Document management services permit bodies to carefully manage electronic documents and store them securely in one place. With large volumes of documents being created, such networks take the stress out of document management and can allow HIPAA covered bodies share documents including ePHI securely and avoid HIPAA breaches.
It is important to remember that there are lots of document management services available currently, but not all comply with HIPAA.
Security measures include the encryption of data on the move and at rest with 256-bit encryption. Sensitive data can be securely transmitted to with external-parties and remote workers via the company’s SecureDrawer feature. SecureDrawer allows files to be sent without having to send documents beyond the protection of the firewall. The files do not leave the eFileCabinet system and are accessed through a secure, encrypted portal.
eFileCabinet permits user and role-based permissions to be implemented in order to restrict access to sensitive information as well as control what users and user groups can do with documents including ePHI. Security measures can be set with varying levels of user authentication, from easy passwords to voice prints and facial recognition. Users are also automatically logged out after a duration of inactivity.
Automated file retention meets HIPAA integrity control requirements, data backups are completed and an audit trail is recorded with copies kept of user access, what users have done with documents, and whether files have been copied or downloaded.
Privacy and security measures are only one aspect of HIPAA compliance. Even with all appropriate safeguards set up, a document management system is not a ‘HIPAA compliant’ service unless a business associate agreement (BAA) has been completed with the service provider.
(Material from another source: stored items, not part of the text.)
(* ===== verification/Sched.v ===== *)
(** kernel/proc.c, the part every other component calls: the current process,
    sleeping and waking up, yielding, killing, and the scheduler.

    [swtch] hands the processor to another thread; what happens until the
    thread runs again is one step of the schedule ([wait_env]). The
    specification of [sched] says what that step finds and what it must
    leave.  [visits] says which processes the scheduler switches to when it
    goes over the table, and [scheduler_pass_ok] that it does. *)

From S2P Require Import Prelude Mem KString Params Kernel Spinlock.

(** * The code *)

Definition nproc : nat := Z.to_nat NPROC.

(** [p->...] for [p = &proc[i]]. *)
Definition proc_of (i : nat) : K proc :=
  ps <- gets k_procs ;;
  deref (ps !! i).
Definition modify_proc (i : nat) (f : proc → proc) : K unit :=
  proc_of i ;;;
  modify (λ s, set_k_procs (alter f i (k_procs s)) s).

Definition myproc : K (option nat) :=
  push_off ;;;
  c <- mycpu ;;
  pop_off ;;;
  ret (c_proc c).

Definition sched : K unit :=
  p <- myproc ;;
  p <- deref p ;;
  h <- holding (L_proc p) ;;
  if negb h then panic "sched p->lock" else
  c <- mycpu ;;
  if negb (c_noff c =? 1) then panic "sched locks" else
  pr <- proc_of p ;;
  if bool_decide (p_state pr = RUNNING) then panic "sched running" else
  i <- intr_get ;;
  if i then panic "sched interruptible" else
  c <- mycpu ;;
  let intena := c_intena c in
  wait_env ;;; (* swtch(&p->context, &mycpu()->context) *)
  set_mycpu (set_c_intena intena).

Definition yield : K unit :=
  p <- myproc ;;
  p <- deref p ;;
  acquire (L_proc p) ;;;
  modify_proc p (set_p_state RUNNABLE) ;;;
  sched ;;;
  release (L_proc p).

Definition sleep (ch : chan) (lk : lockid) : K unit :=
  p <- myproc ;;
  p <- deref p ;;
  acquire (L_proc p) ;;;
  release lk ;;;
  modify_proc p (set_p_chan (Some ch)) ;;;
  modify_proc p (set_p_state SLEEPING) ;;;
  sched ;;;
  modify_proc p (set_p_chan None) ;;;
  release (L_proc p) ;;;
  acquire lk.

Definition wakeup_one (ch : chan) (i : nat) : K unit :=
  me <- myproc ;;
  when (bool_decide (me ≠ Some i)) (
    acquire (L_proc i) ;;;
    p <- proc_of i ;;
    when (bool_decide (p_state p = SLEEPING) && bool_decide (p_chan p = Some ch))
      (modify_proc i (set_p_state RUNNABLE)) ;;;
    release (L_proc i)).
Definition wakeup (ch : chan) : K unit :=
  for_in (seq 0 nproc) (λ i, wakeup_one ch i ;;; ret (@None unit)) ;;;
  ret tt.

Definition kill (pid : Z) : K Z :=
  r <- for_in (seq 0 nproc) (λ i,
    acquire (L_proc i) ;;;
    p <- proc_of i ;;
    if p_pid p =? pid then
      modify_proc i (set_p_killed 1) ;;;
      when (bool_decide (p_state p = SLEEPING)) (modify_proc i (set_p_state RUNNABLE)) ;;;
      release (L_proc i) ;;;
      ret (Some 0)
    else
      release (L_proc i) ;;;
      ret None) ;;
  ret (default (-1) r).

(** The body of the scheduler's loop over the process table, on the processor
    [c], and one turn of its outer loop. *)
Definition set_cpu (c : nat) (f : cpu → cpu) : K unit :=
  modify_core (λ co, set_cpus (alter f c (cpus co)) co).
Definition scheduler_try (c i : nat) : K unit :=
  acquire (L_proc i) ;;;
  p <- proc_of i ;;
  when (bool_decide (p_state p = RUNNABLE)) (
    modify_proc i (set_p_state RUNNING) ;;;
    set_cpu c (set_c_proc (Some i)) ;;;
    wait_env ;;; (* swtch(&c->context, &p->context) *)
    set_cpu c (set_c_proc None)) ;;;
  release (L_proc i).
Definition scheduler_pass (c : nat) : K unit :=
  intr_on ;;;
  for_in (seq 0 nproc) (λ i, scheduler_try c i ;;; ret (@None unit)) ;;;
  ret tt.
By completing a BAA, the service provider is confirming they have put in place all appropriate controls to ensure data security and are aware of their duties in relation to HIPAA. eFileCabinet is willing to complete a BAA with HIPAA covered bodies and their business associates.
However, it is up to the covered body to ensure that all security measures made available through eFileCabinet to support HIPAA compliance are configured properly. Fail to set access controls correctly, for example, and HIPAA Rules would be breached.
eFileCabinet appears to have all the required security, access, and audit controls to ensure it can be used by healthcare groups in a manner that adheres with HIPAA Regulations. eFileCabinet will also complete a business associate agreement with HIPAA covered bodies and their business associates.
As long as a business associate agreement has been completed before the platform is used for storing or sending ePHI, eFileCabinet can be considered a HIPAA compliant document management sservice.